04 August 2014
The Tempest is one of Shakespeare’s most difficult plays to stage. The action is fairly simple and the characters generally pretty accessible but there’s magic, a monster, a spirit, multiple apparitions and a big on-stage storm. A big budget, a brilliant directorial brain or, ideally, both is required to pull it off without things looking ramshackle and a little silly. Unfortunately, Driftwood Theatre’s current Bard’s Bus Tour production falls a little short of that difficult task.
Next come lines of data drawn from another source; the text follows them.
(** The end of SET and INCR. *)
Lemma wp_store_set E st rows key value ex out ok w :
  store_inv w st rows -> room st key value ex ->
  wp (store_set E st key value ex out ok) (fun r w' => match r with
    | Ret (st', out') => exists rows', store_inv w' st' rows' /\
        (out' = ok /\ (forall k, view (memtable_ st') rows' k =
                         put_view (view (memtable_ st) rows) key (mkEntry value false ex) k) \/
         out' = append_error out kWriteFailed /\
           (forall k, view (memtable_ st') rows' k = view (memtable_ st) rows k) /\
           ~ reliable E (set_budget st key value ex))
    | _ => ~ reliable E (set_budget st key value ex)
    end) w.
Proof.
  intros Hinv Hroom. unfold store_set. apply wp_bind.
  eapply wp_mono; [by apply wp_set|]. intros [[b st']|e|] w' Hr; [|exact Hr|exact Hr].
  destruct Hr as (rows' & Hinv' & _ & Hv & Hb). destruct b; apply wp_ret; exists rows'; auto.
Qed.

(** What the command comes to when its lookup found [found]. *)
Definition incr_post (E : env) (st : Store) (rows : list (list row)) (key out : bytes)
    (found : option Found) (r : res (Store * bytes)) (w' : world) : Prop :=
  match incr_of found, r with
  | inl msg, Ret (st', out') => st' = st /\ store_inv w' st rows /\ out' = append_error out msg
  | inl _, _ => False
  | inr (v, ex), Ret (st', out') => exists rows', store_inv w' st' rows' /\
      (out' = append_integer out v /\ (forall k, view (memtable_ st') rows' k =
         put_view (view (memtable_ st) rows) key (mkEntry (to_chars v) false ex) k) \/
       out' = append_error out kWriteFailed /\
         (forall k, view (memtable_ st') rows' k = view (memtable_ st) rows k) /\
         ~ reliable E (set_budget st key (to_chars v) ex))
  | inr (v, ex), _ => ~ reliable E (set_budget st key (to_chars v) ex)
  end.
The acting is fair, especially the lovely Miriam Fernandes and Kaleb Alexander as young lovers Miranda and Ferdinand, and I liked the gender-bent re-imagined relationship between Farah Merani’s sly Sebastian and Christopher Darroch’s enticing Antonio. The non-human cast members, however, seriously mar the production. Tiny puppet Ariel is alright though Madeleine Donohue is severely limited by the device when attempting to voice Ariel’s bittersweet emotional arc. But it’s Caliban that really makes no sense. Starting out as a large 2-man puppet and growing smaller throughout the show to end up a mere finger puppet, Caliban- one of The Tempest’s most complex and intriguing characters- is no more than a gimmick in this production. The decision to have him voiced by the actor playing Stephano makes it even worse as Peter van Gestel spends much of the play talking to himself, attempting (and often failing) to differentiate which character is speaking at any given moment. In all fairness, that same issue afflicts even the cast members playing just one role since the bizarre use of microphones filters everything through speakers and makes all the voices seem disembodied. Unlike most local touring companies, Driftwood actually travels with a stage (plus some serious lights and sound for a company that purports to believe that “bells and whistles are not what theatre is about”) which is set up for theatre-in-the-round, meaning that even a fairly large audience will sit only 2 or 3 rows deep on all sides of the stage. A setup that intimate is a wonderful tool, so why create distance with completely unnecessary mics?
Driftwood’s Tempest is simply over-complicated. There are a lot of traps in the text and I think director D. Jeremy Smith likely just got too caught up in building bridges over them and lost sight of what’s really important like clarity and character. This was my first Driftwood experience but I’d be very interested to see what they do with a simpler play, something like As You Like It or Taming that only has human characters and no weather phenomena.